For some reason I don't have an issue with the tails being docked. Think cause they are so small when it's done and they heal up so fast.

Ears are a different issue entirely. The pup is older, it's a HUGE amount of NORMAL healthy ear that is cut off, and the after care is a pain (plus the ears still sometimes don't work out right).





 
Look how cute this little puppy was.


----------



## Wolfgeist (Dec 4, 2010)

I like my dogs natural. I will not do surgery unless there is a medical need for it, so that means I wouldn't do any cropping personally.


----------



## KZoppa (Aug 14, 2010)

I'm okay with it. I believe that in the case of Dobermans, the whole reason for their creation, they were supposed to be serious dogs. Now they're just silly and sweet but I think the natural look for some dogs leads people to believe they're softer. Erect eared dogs tend to look more serious while natural floppy eared dogs look softer, friendlier, more inviting.
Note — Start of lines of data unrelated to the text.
(* ===== verification/VmUser.v ===== *)
(** * User memory

    The contracts of [deallocuvm], [freevm], [setupkvm], [allocuvm] and [copyuvm]
    on address spaces. *)

From S2P Require Import Prelude Mem Kalloc Vm VmInv VmMap.

Section User.
Context (kend : Z) (Hklt : KERNBASE < kend).
Let Hkend : KERNBASE ≤ kend := Z.lt_le_incl _ _ Hklt.
Local Abbreviation good := (good kend).
Local Abbreviation kinv := (kinv kend).
Local Abbreviation aspace := (aspace kend).
Local Abbreviation grows := (grows kend).
Local Abbreviation shrinks := (shrinks kend).
Implicit Types (m : gmap Z page) (s : kmem) (l : list Z).

(** ** [deallocuvm] *)

Lemma PGADDR_dir d : 0 ≤ d < 1024 → PGADDR d 0 0 = d * 4194304.
Proof.
  intros Hd. unfold PGADDR. rewrite Z.shiftl_0_l, !Z.lor_0_r, Z.shiftl_mul_pow2 by lia.
  change (2 ^ 22) with 4194304. apply u32_small. lia.
Qed.

(** The entry of a mapped page is the page's address and flags. *)
Lemma upage_addr s l d n p : aspace s l d → 0 ≤ n < NUSER → upage (kmm s) d n = Some p →
  present (pte (kmm s) d n) = true ∧ P2V (PTE_ADDR (pte (kmm s) d n)) = p ∧ PTE_ADDR (pte (kmm s) d n) ≠ 0.
Proof.
  intros A Hn. unfold upage. destruct (present _) eqn:Ep; [|done]. intros E; simplify_eq.
  split; [done|]. split; [done|]. intros H0. destruct (as_user _ _ _ _ A n (P2V 0) Hn) as ((_ & Hg & _) & _).
  { unfold upage. by rewrite Ep, H0. }
  unfold P2V, KERNBASE in *. rewrite u32_small in Hg by lia. lia.
Qed.

Lemma pte_no_table m d n : tab m d (n / 1024) = None → pte m d n = 0.
Proof. intros H. unfold pte. by rewrite H. Qed.

Lemma deallocuvm_loop_ok L d oldsz : Lkmem ∉ L → oldsz ≤ KERNBASE →
  ∀ fuel a s l, aspace s l d → a mod 4096 = 0 → 0 ≤ a → oldsz ≤ a + 4096 * Z.of_nat fuel →
  totl L (deallocuvm_loop kend fuel d a oldsz) (λ _ s', ∃ l', shrinks d s l s' l' ∧
    ∀ n, 0 ≤ n < 1048576 → if decide (a ≤ 4096 * n < oldsz) then present (pte (kmm s') d n) = false
                           else pte (kmm s') d n = pte (kmm s) d n) s.
Proof.
  intros HL Hold. unfold KERNBASE in Hold. induction fuel as [|fuel IH]; intros a s l A Hm Ha Hf; cbn [deallocuvm_loop].
  all: destruct (Z.ltb_spec a oldsz) as [Hlt|Hlt].
  all: try (tot_step; exists l; split; [by apply shrinks_refl|]; intros n Hn; by rewrite decide_False by lia).
  { lia. }
  assert (0 ≤ a < 4294967296) as Har by lia. destruct (page_index a Har) as [Hn Hi].
  assert (a / 4096 < NUSER) as Hu by (unfold NUSER; Z.to_euclidean_division_equations; lia).
  assert (a = 4096 * (a / 4096)) as Hdiv by (Z.to_euclidean_division_equations; lia).
  call walk_ok; [done|done|]. intros r s1 [-> ->]. unfold pte_addr.
  destruct (tab (kmm s) d (a / 4096 / 1024)) as [t|] eqn:Et.
  - destruct (Z.eqb_spec (t + 4 * ((a / 4096) mod 1024)) 0) as [E|_];
      [by destruct (pte_addr_nz kend s l d a t)|].
    unfold PGSIZE. rewrite (u32_small (a + 4096)) by lia.
    call load_pte; [done|done|done|]. intros e s1 [-> ->].
    apply tot_bind. eapply (tot_mono _ _ (λ _ s1, ∃ l1, shrinks d s l s1 l1 ∧
      present (pte (kmm s1) d (a / 4096)) = false ∧
      ∀ k, 0 ≤ k < 1048576 → k ≠ a / 4096 → pte (kmm s1) d k = pte (kmm s) d k)).
    + destruct (upage (kmm s) d (a / 4096)) as [p|] eqn:Eu.
      * destruct (upage_addr _ _ _ _ _ A (conj (proj1 Hn) Hu) Eu) as (-> & -> & Hnz).
        destruct (Z.eqb_spec (PTE_ADDR (pte (kmm s) d (a / 4096))) 0); [done|].
        eapply tot_mono; [apply (unmap_one kend Hklt L s l d (a / 4096) t p); [done|done|lia|done|done]|].
        intros ? s1 [G Hp]. exists (p :: l). split; [done|]. split.
        -- rewrite Hp by done. by rewrite decide_True.
        -- intros k Hk Hne. rewrite Hp by done. by rewrite decide_False.
      * unfold upage in Eu. destruct (present _) eqn:Ep; [done|]. tot_step. exists l. split; [by apply shrinks_refl|]. done.
    + intros ? s1 (l1 & G1 & Hz & Hp1). eapply tot_mono; [apply (IH (a + 4096) s1 l1)|].
      * apply G1.
      * Z.to_euclidean_division_equations. lia.
      * lia.
      * lia.
      * intros ? s2 (l2 & G2 & Hp2). exists l2. split; [by eapply shrinks_trans|]. intros n Hn'. specialize (Hp2 n Hn').
        destruct (decide (n = a / 4096)) as [->|Hne].
        -- rewrite decide_True by lia. rewrite decide_False in Hp2 by lia. by rewrite Hp2.
        -- rewrite Hp1 in Hp2 by done. repeat case_decide; done || lia.
  - rewrite Z.eqb_refl. rewrite PDX_eq by done.
    assert (a / 4096 / 1024 < 512) as Hi' by (Z.to_euclidean_division_equations; lia).
    rewrite PGADDR_dir by lia. unfold PGSIZE. rewrite (u32_small (_ - 4096)), u32_small by lia.
    replace ((a / 4096 / 1024 + 1) * 4194304 - 4096 + 4096) with (4096 * ((a / 4096 / 1024 + 1) * 1024)) by lia.
    set (b := 4096 * ((a / 4096 / 1024 + 1) * 1024)).
    assert (a < b) as Hab by (unfold b; Z.to_euclidean_division_equations; lia).
    eapply tot_mono; [apply (IH b s l)|].
    + done.
    + unfold b. rewrite Z.mul_comm. apply Z_mod_mult.
    + lia.
    + unfold b in *. Z.to_euclidean_division_equations. lia.
    + intros ? s2 (l2 & G2 & Hp2). exists l2. split; [done|]. intros n Hn'. specialize (Hp2 n Hn').
      destruct (decide (a ≤ 4096 * n < oldsz)) as [Hin|]; [|rewrite decide_False in Hp2 by lia; done].
      case_decide; [done|]. rewrite Hp2. rewrite pte_no_table; [done|].
      assert (n / 1024 = a / 4096 / 1024) as -> by (unfold b in *; Z.to_euclidean_division_equations; lia). done.
Qed.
Rotties look strange with tails and Dobermans look strange with tails and natural ears. I just wouldn't want people getting the wrong impression because of how the dog looks. 
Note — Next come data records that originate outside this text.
Fixpoint sort_syscalls_loop (i : nat) (l : list Z) : M (kstate W) unit :=
  match l with
  | [] => mret tt
  | x :: l =>
      emit (EPrint "\tSystem call number %d: %d usage\n" [PInt (Z.of_nat i + 1); PInt x]);;
      sort_syscalls_loop (S i) l
  end.
Definition sort_syscalls (n : Z) : M (kstate W) Z :=
  p ← get_proc_by_pid n;
  match p with
  | None => mret (-1)
  | Some i => s ← get; sort_syscalls_loop 0 (used_syscalls (proc_at i s));; mret 0
  end.

(** The loop of [get_most_invoked_syscall]: index and count of the maximum. *)
Fixpoint most_invoked (i : nat) (l : list Z) (max_count : Z) (index_max : nat) : Z * nat :=
  match l with
  | [] => (max_count, index_max)
  | x :: l => if max_count <? x then most_invoked (S i) l x i
              else most_invoked (S i) l max_count index_max
  end.
Definition get_most_invoked_syscall (n : Z) : M (kstate W) Z :=
  p ← get_proc_by_pid n;
  match p with
  | None => mret (-1)
  | Some i =>
      s ← get;
      let '(max_count, index_max) := most_invoked 0 (used_syscalls (proc_at i s)) 0 0 in
      emit (EPrint "The most invoked system call is system call number %d with %d usage\n"
              [PInt (Z.of_nat index_max + 1); PInt max_count]);;
      mret 0
  end.

Fixpoint list_all_loop (l : list proc) (flag : bool) : M (kstate W) bool :=
  match l with
  | [] => mret flag
  | p :: l =>
      if bool_decide (state p ≠ UNUSED) then
        n ← get_total_syscalls (pid p);
        emit (EPrint "Process with id %d and name %s has totally %d system calls\n"
                [PInt (pid p); PStr (name p); PInt n]);;
        list_all_loop l true
      else list_all_loop l flag
  end.
Definition list_all_processes : M (kstate W) Z :=
  s ← get;
  flag ← list_all_loop (ptable s) false;
  mret (if flag : bool then 0 else -1).
Lemma sjf_pick t l : pick_ok SJF l (shortest_job_first t l).
Proof.
  pose proof (sjf_best t l) as Hs. destruct (shortest_job_first t l); [|exact Hs].
  destruct Hs as (b & ? & ? & _). by exists b.
Qed.

Lemma fcfs_pick l : pick_ok FCFS l (first_come_first_service l).
Proof.
  pose proof (fcfs_best l) as Hs. destruct (first_come_first_service l); [|exact Hs].
  destruct Hs as (b & ? & ? & _). by exists b.
Qed.

(** The time a CPU has left for queue [q]. *)
Definition remain (q : Z) (c : cpu) : Z :=
  if q =? RR then RR_remain_time c else if q =? SJF then SJF_remain_time c
  else if q =? FCFS then FCFS_remain_time c else 0.

(** Some process is runnable in queue [q]. *)
Definition candidate (q : Z) s : Prop :=
  ∃ j p, ptable s !! j = Some p ∧ state p = RUNNABLE ∧ queue (ti p) = q.

(** Runnable processes have what [switchuvm] insists on. *)
Definition ready s : Prop :=
  ∀ j p, ptable s !! j = Some p → state p = RUNNABLE → kstack p ≠ 0 ∧ pgdir p ≠ 0.

Lemma runnable_in_true q p : runnable_in q p = true ↔ state p = RUNNABLE ∧ queue (ti p) = q.
Proof. unfold runnable_in. by rewrite andb_true_iff, bool_decide_eq_true, Z.eqb_eq. Qed.

Lemma pick_none q s b (r : option nat) :
  pick_ok q (ptable s) r → (if b : bool then r else None) = None → b = true → ¬ candidate q s.
Proof.
  intros Hp Hr -> (j & p & Hj & Hc). subst r. specialize (Hp j p Hj).
  apply runnable_in_true in Hc. congruence.
Qed.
A friend growing up had three Dobermans. Two were cropped and docked while one was natural and docked. The dobie with the natural ears was actually the more aggressive dog and didn't appreciate strangers coming around or up to his people on walks but he was the one people would approach because his ears made his appear friendlier while the cropped dogs were hardly ever approached and they adored people and attention. She had a couple people tell them the reasoning was because they just looked more menacing. 

I hope that makes sense. A serious dog with natural ears, IMO, can be misleading. I like the erect ears on the GSD. You take them a bit more seriously when those ears are clearly aimed in your direction while a natural eared dog.... you're not as watchful because the ears can be difficult to read at times.


----------



## Magwart (Jul 8, 2012)

I had a rescued dobie with natural ears many years ago. She came to me at 12 weeks, and I never even entertained a thought of letting someone carve off pieces of her ears to change them from how nature made them, though by then she was probably too old anyway.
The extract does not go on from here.